Just six years after the beginning of a war that was imposed from abroad, and which has exacerbated the differences between those espousing diverse religious beliefs to an inhumane level, this nation presents a scene of enormous destruction amidst the quest to survive.
The faith of this country with a Sunni majority and a tradition of strong social coexistence was used as the pretext for a conflict whose real motives are the imposition of a particular economic and political order, by hegemonic Western powers and their regional allies.

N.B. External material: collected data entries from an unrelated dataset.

(** Steps 1-5: relevance fusion. *)
Definition base_score (req : SearchRequest) (c : candidate) (x : facts) (ftsScore : float64) : float64 :=
  let base := relWeight (fx_rel x) in
  let base := if fx_fromTree x then fmul base treeRelevanceFactor else base in
  let base := if fx_declaredSymbolHit x || fx_contextSymbolHit x then fadd base weightSymbol else base in
  let base := if fx_fpHit x then fadd base weightErrorFingerprint else base in
  let base := if fx_codeHit x then fadd base weightErrorCode else base in
  let relevance := fadd (fmul weightFTS ftsScore) (fmul weightIntent (intentOverlap (sr_Query req) c)) in
  let relevance := if 0 <? fst (intentSignal (sr_Query req) c) then fadd relevance weightNamedSubject else relevance in
  fadd base relevance.

(** The conditions that set the score to zero, in their order. *)
Definition gated (req : SearchRequest) (reqEnv : EnvironmentFingerprint) (reqPkgs : list PURL) (c : candidate)
    (x : facts) : bool :=
  (nonempty (sr_Symbols req) && negb (fx_declaredSymbolHit x))
  || (negb (fx_fpHit x) && negb (fx_codeHit x) && negb (fx_declaredSymbolHit x)
      && negb (aboutTheSameThing (sr_Query req) c))
  || (negb (nonempty reqPkgs) && negb (EnvironmentIsContext req) && negb (String.eqb (env_Ecosystem reqEnv) "")
      && negb (fx_declaredSymbolHit x) && negb (candidateSupportsEcosystem c (env_Ecosystem reqEnv)))
  || bool_decide (fx_rel x = relNone).
Record DiagnosticVersions := mkVersions { dv_Client : string; dv_Server : string; dv_Protocol : string; dv_Payload : Z }.
Record DiagnosticCoordinate := mkCoordinate { dc_Packages : list string; dc_Symbols : list string; dc_Environment : EnvironmentFingerprint }.
Record DiagnosticDecomposition := mkDecomposition {
  dd_PackageCount : Z; dd_SymbolCount : Z; dd_ContextSymbolCount : Z; dd_StructuredDiagnostics : Z; dd_TopicTokenCount : Z }.
Record DiagnosticPipelineStep := mkPipelineStep {
  ps_Stage : string; ps_InputCount : Z; ps_OutputCount : Z; ps_RejectedCount : Z; ps_ElapsedMicros : Z; ps_EvidenceSource : string }.
Record DiagnosticCandidate := mkDiagnosed {
  dg_SampleID : string; dg_Packages : list string; dg_Match : MatchGrade; dg_Score : float64; dg_Outcome : string; dg_ReasonCodes : list string;
  dg_RelevanceSignals : list string; dg_FeatureContribution : gmap string float64 }.
Record DiagnosticEvidence := mkDiagnosticEvidence {
  de_UsageObservationScope : string; de_UsageObservationSymbolProof : bool; de_VerifiedCoordinateCount : Z; de_UnverifiedCoordinateCount : Z; de_DependencyState : string }.
Record DiagnosticFailureEvent := mkFailureEvent {
  fe_ActualToolchain : string; fe_ActualStage : string; fe_DiagnosticCode : string; fe_Fingerprint : string; fe_DiagnosticQuality : string; fe_StageEvidence : string; fe_EvidenceGap : string }.
Record DiagnosticFailure := mkDiagnosticFailure {
  df_OuterCommand : string; df_OuterStage : string; df_ExitCode : Z; df_Termination : string; df_Events : list DiagnosticFailureEvent }.
Record DiagnosticGap := mkGap { gap_Code : string; gap_ReasonCode : string; gap_Detail : string }.
#[export] Instance DiagnosticGap_eq_dec : EqDecision DiagnosticGap.
Proof. solve_decision. Defined.

(** [Decision] is a grade, or empty. *)
Record DiagnosticTrace := mkTrace {
  dt_SchemaVersion : string; dt_RequestID : string; dt_Versions : DiagnosticVersions; dt_Coordinate : DiagnosticCoordinate; dt_Query : DiagnosticDecomposition;
  dt_Pipeline : list DiagnosticPipelineStep; dt_Candidates : list DiagnosticCandidate; dt_Evidence : DiagnosticEvidence; dt_Failure : option DiagnosticFailure;
  dt_Gaps : list DiagnosticGap; dt_Decision : option MatchGrade; dt_PotentialAnomaly : bool }.

(** The random source gives twelve bytes or fails. *)
Definition newDiagnosticRequestID (entropy : option (list Z)) : string :=
  match entropy with Some b => "req_" +:+ hex_encode b | None => "req_unavailable" end.
Definition IsDiagnosticRequestID (id : string) : bool :=
  if negb (str_len id =? 28) || negb (String.eqb (str_take 4 id) "req_") then false else str_forall lower_hex (str_drop 4 id).

Definition public_coordinate (raw : string) : option string := match ParsePURL raw with Ok p => Some (purl_String p) | Err _ => None end.
Definition normalizedPublicCoordinates (raw : list string) : list string := sort_strings (omap public_coordinate raw).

Media manipulation resorted to the terms “civil war” and the supposed struggle against “a dictatorship that did not offer political and social options,” concepts that changed in practice with the widespread promotion of terrorism.
Never before in the Arab and Muslim world had the destruction of a country been promoted in such a combined way, organized from the centers of the former colonial powers and the United States.

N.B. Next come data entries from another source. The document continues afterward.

(** A farm caller past its admission check. *)
Definition admitted (ph : phase) : Z :=
  match ph with
  | Entering ClassFarmIngest _ (_ :: _) _ | Connecting ClassFarmIngest _ _ | Ready ClassFarmIngest _ _
  | Using ClassFarmIngest _ _ => 1
  | _ => 0
  end.

Fixpoint total (f : phase -> Z) (ths : list phase) : Z :=
  match ths with [] => 0 | ph :: ths' => f ph + total f ths' end.

Lemma total_insert f ths i ph ph' : ths !! i = Some ph -> total f (<[i := ph']> ths) = total f ths - f ph + f ph'.
Proof.
  revert i. induction ths as [|x ths IH]; intros [|i] H; cbn in H; try done.
  - injection H as ->. cbn. lia.
  - change (<[S i := ph']> (x :: ths)) with (x :: <[i := ph']> ths). cbn [total]. rewrite IH by done. lia.
Qed.

Lemma total_le f g ths : (forall ph, In ph ths -> f ph <= g ph) -> total f ths <= total g ths.
Proof.
  induction ths as [|x ths IH]; intros H; cbn; [lia|]. specialize (H x ltac:(by left)) as Hx.
  enough (total f ths <= total g ths) by lia. apply IH. intros ph I. apply H. by right.
Qed.

Lemma total_add f g ths : total (fun ph => f ph + g ph) ths = total f ths + total g ths.
Proof. induction ths as [|x ths IH]; cbn; [done|]. lia. Qed.

Lemma total_nonneg f ths : (forall ph, 0 <= f ph) -> 0 <= total f ths.
Proof. intros H. induction ths as [|x ths IH]; cbn; [lia|]. specialize (H x). lia. Qed.

Lemma total_zero f n : f Out = 0 -> total f (replicate n Out) = 0.
Proof. intros H. induction n as [|n IH]; cbn; [done|]. rewrite H, IH. done. Qed.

The vast and extensive conspiracy, elaborated with the “customary excellence” of the George W. Bush presidential era, became the promotion of a so-called Arab Spring, whose antecedent was the establishment of institutional instability in Afghanistan, Somalia, Iraq and Libya.
The motives were obvious, and not only because Syria was a secular country, with more signs of virtue than defects in terms of its social, political and religious integration, but because it was, and is, a passageway of important oil and gas pipelines, a position it defends with particular soundness and sovereign and independent principles.

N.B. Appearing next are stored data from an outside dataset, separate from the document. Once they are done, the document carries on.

Lemma climb_spec above path rest : climb byVersion above = (path, rest) ->
  above = (map fst path ++ rest)%list
  /\ (forall v n, In (v, n) path -> unambiguous (verdict_of byVersion v) = Some (ResultPass, n))
  /\ (forall v, head rest = Some v -> verdict_is ResultPass (verdict_of byVersion v) = false).
Proof.
  revert path rest. induction above as [|v above IH]; cbn [climb]; intros path rest; [by intros [= <- <-]|].
  unfold verdict_is. destruct (unambiguous (verdict_of byVersion v)) as [[r n]|] eqn:U.
  - destruct (String.eqb_spec r ResultPass) as [->|N]; cbn [negb].
    + destruct (climb byVersion above) as [path' rest']. destruct (IH _ _ eq_refl) as (-> & H1 & H2).
      intros [= <- <-]. split; [done|]. split; [|done]. intros w m [[= <- <-]|H]; [done|by apply H1].
    + intros [= <- <-]. split; [done|]. split; [done|]. intros w [= <-]. rewrite U. by apply String.eqb_neq.
  - intros [= <- <-]. split; [done|]. split; [done|]. intros w [= <-]. by rewrite U.
Qed.

Lemma In_upgrade_loop vs u : In u (upgrade_loop key byVersion vs) <->
  exists l1 v above, vs = (l1 ++ v :: above)%list /\ In u (upgrade_step key byVersion v above).
Proof.
  induction vs as [|x vs IH]; cbn [upgrade_loop].
  - split; [done|]. by intros ([|] & v & above & E & _).
  - rewrite in_app_iff, IH. split.
    + intros [H|(l1 & v & above & -> & H)]; [by exists [], x, vs|by exists (x :: l1), v, above].
    + intros ([|y l1] & v & above & E & H); injection E as -> ->; [by left|right; by exists l1, v, above].
Qed.

(** One step of the loop, from the walk it makes. *)
Lemma In_upgrade_step v above u : In u (upgrade_step key byVersion v above) <->
  exists r n path target count rest,
    unambiguous (verdict_of byVersion v) = Some (r, n)
    /\ climb byVersion above = ((path ++ [(target, count)])%list, rest)
    /\ u = mkUpgrade (rv_purl (verdict_of byVersion v)) (rv_purl (verdict_of byVersion target)) (ck_caseID key)
             (ck_symbol key) r StageContract (ck_verifierAdapter key) (ck_sandboxCapability key)
             (companionPackages (ck_companions key)) (ck_harnessHash key) (ck_contextLabel key) (ck_envBucketHash key)
             (map fst path ++ [target])%list (blocked_by byVersion rest) n count.
Proof.
  unfold upgrade_step. destruct (unambiguous (verdict_of byVersion v)) as [[r n]|];
    [|split; [done|by intros (? & ? & ? & ? & ? & ? & ? & _)]].
  destruct (climb byVersion above) as [p rest]. destruct (rev p) as [|[target count] q] eqn:E.
  - split; [done|]. intros (? & ? & path & ? & ? & ? & _ & [= -> _] & _). by rewrite rev_app_distr in E.
  - assert (p = (rev q ++ [(target, count)])%list) as -> by (by rewrite <- (rev_involutive p), E).
    rewrite map_app. cbn [map fst]. split.
    + intros [<-|[]]. by exists r, n, (rev q), target, count, rest.
    + intros (r' & n' & path & target' & count' & rest' & [= <- <-] & C & ->). injection C as C <-.
      apply app_inj_tail in C as [<- [= <- <-]]. by left.
Qed.
End paths.

(** What a published path claims. *)
Record evidence_backed (samples : list sampleData) (u : SafeUpgradeCandidate) (key : receiptComparisonKey)
    (current target : string) : Prop := {
  eb_conditions : su_conditions u = key_conditions key;
  eb_package : su_Package u = coordinate key current /\ su_TargetPackage u = coordinate key target;
  eb_current : settled samples key current (su_CurrentResult u);
  eb_target : exists path, su_MeasuredPath u = (path ++ [target])%list;
  eb_ascending : StronglySorted ascending (current :: su_MeasuredPath u) /\ List.NoDup (current :: su_MeasuredPath u);
  eb_passed : forall v, In v (su_MeasuredPath u) -> settled samples key v ResultPass;
  eb_unbroken : forall v, measured samples key v -> CompareVersions current v < 0 -> CompareVersions v target < 0 ->
    In v (su_MeasuredPath u);
  eb_runs : su_CurrentObservations u = run_count samples key current /\ su_TargetObservations u = run_count samples key target;
  eb_end : (su_BlockedByVersion u = "" /\ forall v, measured samples key v -> CompareVersions v target <= 0)
    \/ exists next, measured samples key next /\ ~ In next (su_MeasuredPath u)
         /\ CompareVersions target next <= 0 /\ none_between samples key target next
         /\ ~ settled samples key next ResultPass
         /\ (settled samples key next ResultFail /\ su_BlockedByVersion u = next
             \/ ~ settled samples key next ResultFail /\ su_BlockedByVersion u = "")
}.

Lemma sorted_middle {A} (R : A -> A -> Prop) l1 l2 l3 : StronglySorted R (l1 ++ l2 ++ l3) -> StronglySorted R l2.
Proof.
  induction l1 as [|x l1 IH]; cbn [app]; [|intros [H _]%StronglySorted_inv; by apply IH].
  induction l2 as [|x l2 IH]; cbn [app]; [constructor|]. intros [H F]%StronglySorted_inv.
  constructor; [by apply IH|]. by apply List.Forall_app in F as [F _].
Qed.

Section path_theorem.
Context `{GS : !GoSort} `{GM : !GoMapRange} `{GT : !GoTime} (samples : list sampleData) (Fit : fits samples).

(** One walk: the sorted versions are what is below the current one, the
    current one, the path with its target, and the rest. *)
Section walk.
Context (key : receiptComparisonKey) (byVersion : gmap string receiptVersionVerdict).
Context (l1 : list string) (current : string) (path : list (string * Z)) (target : string) (rest : list string).
Context (r : string) (n count : Z) (Eg : receiptVersionGroups samples !! key = Some byVersion).
#[local] Notation steps := (map fst path ++ [target])%list.
Context (E : sortedMeasuredVersions byVersion = (l1 ++ current :: steps ++ rest)%list).
Context (U : unambiguous (verdict_of byVersion current) = Some (r, n)).
Context (P : forall v m, In (v, m) (path ++ [(target, count)]) ->
  unambiguous (verdict_of byVersion v) = Some (ResultPass, m)).
Context (R : forall v, head rest = Some v -> verdict_is ResultPass (verdict_of byVersion v) = false).

Lemma walk_measured v : In v (l1 ++ current :: steps ++ rest) <-> measured samples key v.
Proof using Eg E. rewrite <- E. by apply group_versions. Qed.

Lemma walk_verdict v : In v (l1 ++ current :: steps ++ rest) ->
  verdict_at (receiptVersionGroups samples) key v = Some (verdict_of byVersion v).
Proof using Eg E. rewrite walk_measured. by apply group_verdict_of. Qed.

Lemma In_steps v : In v steps -> In v (l1 ++ current :: steps ++ rest).
Proof using. intros H. rewrite !in_app_iff. cbn [In]. rewrite !in_app_iff. apply in_app_iff in H. tauto. Qed.

Lemma In_current : In current (l1 ++ current :: steps ++ rest).
Proof using. apply in_app_iff. right. by left. Qed.

Lemma In_target : In target steps.
Proof using. apply in_app_iff. right. by left. Qed.

Lemma walk_cut : sortedMeasuredVersions byVersion = ((l1 ++ current :: map fst path) ++ target :: rest)%list.
Proof using E. by rewrite E, <- !app_assoc. Qed.

Lemma walk_passed v m : In (v, m) (path ++ [(target, count)]) -> settled samples key v ResultPass /\ m = run_count samples key v.
Proof using Fit Eg E P.
  intros Hv. assert (Iv : In v (l1 ++ current :: steps ++ rest)).
  { apply In_steps. change (In (fst (v, m)) (map fst path ++ map fst [(target, count)])). rewrite <- map_app. by apply in_map. }
  by destruct (proj1 (unambiguous_settled _ Fit _ _ _ (walk_verdict v Iv) _ _) (P v m Hv)) as (_ & ? & ->).
Qed.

The reality is neither civil war nor faith-based conflict, because the “card” at play in Syria is actually a dirty game which originated from a basic element: in 2009 when the government of Bashar al Assad vetoed a vast project promoted by Qatar and sponsored by large U.S. transnational oil companies for the construction of a 5,000 kilometer pipeline that would run through Syria to the Mediterranean.
From that moment on, and planned in advance, petrodollars from the capitals of the Gulf monarchies, Turkey and Israel, played their part, whose only “principles” are to survive at the expense of “enemies fabricated a priori,” in a disunited and historically forgotten Arab world.
Syria questioned the economic motives of Western powers, which was enough to serve as one of the objective bases for launching the overwhelming media attacks and war against this nation, without considering the consequences, and that undoubtedly exacerbated confrontations beyond its borders.
This “program” was joined by continued destabilizing attempts in Algeria, Morocco and Egypt as of 2009, and the active participation of the Zionist regime of Israel, all in order to lay siege to Syria.
In an explosion of generalized war, thousands of terrorists arrived in Syria, who, allied with national extremists, established points of attack that in the first years covered more than a dozen combat fronts throughout the Syrian territory.
From the border regions with Iraq and Jordan, the Islamic State, or its Arabic language acronym Daesh, advanced, and from the territories of the north close to Turkey, other groups such as the Front for the Conquest of the Levant, formerly Al Nusra, also advanced.
At the most intense moment of the conflict, when Crusader rockets were standing at the ready to attack Syria in the Mediterranean Sea and from other NATO bases in Europe, Russia provided a serious obstacle to Western powers and their interests on vetoing a direct military intervention in the United Nations Security Council.
Double standards have been continually applied, but they have varied again and again in the face of the resolve of Syria and its traditional historical allies such as Russia and Iran, exemplified in the field of combat and the gradual dominance of the Syrian Arab Armed Forces against armed extremist groups.
More than half a million dead and maimed, economic losses of $200 billion dollars and the obvious destruction of Syria’s entire infrastructure, make up a bleak but not insurmountable panorama.
The media siege on this nation, a fierce commercial blockade and widespread terror over six years of an overwhelming imposed war, have not yet been able to annihilate the Syrian people.